In 1956, Mr. Jamal, who had already been joined by bassist Israel Crosby in 1955, replaced guitarist Ray Crawford with a drummer.  Working as the "house trio" at Chicago's Pershing Hotel, in 1958, drummer Vernell Fournier joined this trio and Mr. Jamal made an on location recording for Argo (Chess) Records entitled But Not For Me.  The resulting hit single and album, that also included Poinciana--his rendition, now Mr. Jamal's "trademark", remained on the Ten Best-selling charts -- amazingly for a jazz album -- an unprecedented 108 weeks!  This financial success enabled Mr. Jamal to realize a dream, and he opened a restaurant/club, The Alhambra, in Chicago.  Here the Trio was able to perform while limiting their touring schedule.

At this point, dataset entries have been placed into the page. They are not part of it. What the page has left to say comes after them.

Lemma findInDecls_None (decls : list ast.Decl) (name : string) :
  findInDecls decls name = None ↔
  ∀ specs typeSpec,
    ast.GenDecl token.TYPE specs ∈ decls → ast.TypeSpecOf typeSpec ∈ specs →
    ast.Name typeSpec ≠ name.
Proof.
  induction decls as [|decl decls IH]; simpl.
  - split; [|done]. intros _ specs ts Hd. by apply elem_of_nil in Hd.
  - assert ((∀ specs ts, ast.GenDecl token.TYPE specs ∈ decl :: decls →
               ast.TypeSpecOf ts ∈ specs → ast.Name ts ≠ name) ↔
            (∀ specs ts, decl = ast.GenDecl token.TYPE specs →
               ast.TypeSpecOf ts ∈ specs → ast.Name ts ≠ name) ∧
            (∀ specs ts, ast.GenDecl token.TYPE specs ∈ decls →
               ast.TypeSpecOf ts ∈ specs → ast.Name ts ≠ name)) as ->.
    { split.
      - intros Hall. split; intros specs ts Hd; apply Hall.
        + rewrite Hd. apply list_elem_of_here.
        + by apply list_elem_of_further.
      - intros [Hhere Hthere] specs ts Hd. apply elem_of_cons in Hd as [Hd|Hd].
        + by apply Hhere.
        + by apply Hthere. }
    rewrite <- IH.
    destruct decl as [|tok specs|]; try (split; [by intros ?; split|by intros [_ ?]]).
    destruct (decide (tok = token.TYPE)) as [->|Htok].
    + destruct (findInSpecs specs name) as [ts|] eqn:Hspecs.
      * split; [done|]. intros [Hhere _].
        apply findInSpecs_Some in Hspecs as [Hname Hin].
        by destruct (Hhere specs ts).
      * split; [|by intros [_ ?]]. intros Hrest. split; [|done].
        intros specs' ts [= <-]. by apply findInSpecs_None.
    + split; [|by intros [_ ?]]. intros Hrest. split; [|done].
      intros specs' ts [= ? ?]. by destruct Htok.
Qed.

(** X16 -- what findASTType finds. A result is a type spec of the
    requested name, in a declaration of some file of the package that
    starts with the keyword type; there is no result exactly when no such
    declaration of any file holds a type spec of that name. A value or
    import spec, a function, and a spec in a declaration of another
    keyword are never returned. *)
Theorem findASTType_found (syntax : list ast.File) (name : string) :
  (∀ typeSpec,
     findASTType syntax name = Some typeSpec →
     ast.Name typeSpec = name ∧
     ∃ file specs,
       file ∈ syntax ∧ ast.GenDecl token.TYPE specs ∈ ast.Decls file ∧
       ast.TypeSpecOf typeSpec ∈ specs) ∧
  (findASTType syntax name = None ↔
   ∀ file specs typeSpec,
     file ∈ syntax → ast.GenDecl token.TYPE specs ∈ ast.Decls file →
     ast.TypeSpecOf typeSpec ∈ specs → ast.Name typeSpec ≠ name).
Proof.
  induction syntax as [|file syntax [IHsome IHnone]]; simpl.
  - split; [done|]. split; [|done]. intros _ file specs ts Hf. by apply elem_of_nil in Hf.
  - destruct (findInDecls (ast.Decls file) name) as [ts|] eqn:Hdecls.
    + apply findInDecls_Some in Hdecls as (Hname & specs & Hd & Hs). split.
      * intros typeSpec [= <-]. split; [done|]. exists file, specs.
        split; [apply list_elem_of_here|done].
      * split; [done|]. intros Hall.
        by destruct (Hall file specs ts (list_elem_of_here _ _) Hd Hs).
    + split.
      * intros typeSpec Hts. destruct (IHsome typeSpec Hts)
          as (Hname & file' & specs & Hf & Hd & Hs).
        split; [done|]. exists file', specs. split; [by apply list_elem_of_further|done].
      * rewrite IHnone. split.
        -- intros Hall file' specs ts Hf Hd Hs.
           apply elem_of_cons in Hf as [->|Hf]; [|by eapply Hall].
           by eapply findInDecls_None.
        -- intros Hall file' specs ts Hf. by apply Hall, list_elem_of_further.
Qed.

(** The theorem on the file of the demo: Search is found, as the spec at
    position 120; PriorityHigh, a constant, and Missing are not. *)
Lemma findASTType_found_witness :
  (∃ typeSpec,
     findASTType [Demo2.file] "Search" = Some typeSpec ∧
     ast.Name typeSpec = "Search") ∧
  (∀ specs typeSpec,
     ast.GenDecl token.TYPE specs ∈ ast.Decls Demo2.file →
     ast.TypeSpecOf typeSpec ∈ specs → ast.Name typeSpec ≠ "PriorityHigh").
Proof.
  split.
  - destruct (findASTType_found [Demo2.file] "Search") as [Hsome _].
    exists Demo2.searchSpec. split; [reflexivity|].
    by destruct (Hsome Demo2.searchSpec) as [Hname _].
  - destruct (findASTType_found [Demo2.file] "PriorityHigh") as [_ [Hnone _]].
    intros specs typeSpec. apply Hnone; [reflexivity|apply list_elem_of_here].
Defined.

(** X17 -- the first declaration wins. findASTType searches the files in
    their order, and a file the declarations in theirs: what is found in
    the first files is the result, and the later files are searched only
    when the first have nothing. *)
Theorem findASTType_app (syntax syntax' : list ast.File) (name : string) :
  findASTType (syntax ++ syntax') name =
    match findASTType syntax name with
    | Some typeSpec => Some typeSpec
    | None => findASTType syntax' name
    end.
Proof.
  induction syntax as [|file syntax IH]; [done|]. simpl.
  by destruct (findInDecls (ast.Decls file) name).
Qed.

(** ** From the struct to the schema, and main *)
Section end_to_end.
Context `{L : GoLib} (U : types.Universe).

(** The required flag of the descriptor of a field. *)
Lemma extractFieldInfo_Required (fuel : nat) (field : types.Var) (tag : string)
    (info : FieldInfo.t) :
  extractFieldInfo U fuel field tag = Some (Some info) →
  FieldInfo.Required info = bool_decide ("required" ∈ directives tag).
Proof.
  rewrite extractFieldInfo_eq. destruct (decide (kept field tag)); [|done].
  destruct (goTypeToJSONSchemaType U fuel (types.Var_Type field)) as [ty|]; [|done].
  simpl. intros [= <-].
  destruct (detectEnum_other_fields U (types.Var_Type field)
              (FieldInfo.set_Type ty (applySchemaTag tag
                 (FieldInfo.set_JSONName (wireName field tag)
                    (FieldInfo.zero (types.Var_Name field)))))) as (-> & _).
  simpl.
  destruct (applySchemaTag_parts tag
              (FieldInfo.set_JSONName (wireName field tag)
                 (FieldInfo.zero (types.Var_Name field)))) as (parts & -> & ->).
  by destruct (foldl_applyDirective
                 (FieldInfo.set_JSONName (wireName field tag)
                    (FieldInfo.zero (types.Var_Name field))) parts) as (-> & _).
Qed.
End end_to_end.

Considering his trio "an orchestra", Mr. Jamal not only achieves a unified sound, but subtly inserts independent roles for the bass and drums.  The hallmarks of Mr. Jamal's style are rhythmic innovations, colorful harmonic perceptions, especially left hand harmonic and melodic figures, plus parallel and contrary motion lines in and out of chordal substitutions and alterations and pedal point ostinato interludes in tasteful dynamics.  He also incorporates a unique sense of space in his music, and his musical concepts are exciting without being loud in volume.  Augmented by a selection of unusual standards and his own compositions, Mr. Jamal would notably impress and influence, among others, trumpeter Miles Davis.

In 1951, Mr. Jamal first recorded Ahmad's Blues on Okeh Records.  His arrangement of the folk tune Billy Boy, and Poinciana (not his original composition), also stem from this period.  In 1955, he recorded his first Argo (Chess) Records album that included New Rhumba, Excerpts From The Blues, Medley (actually I Don't Want To Be Kissed), and It Ain't Necessarily So, -- all later utilized by Miles Davis and Gil Evans on the albums Miles Ahead and Porgy and Bess.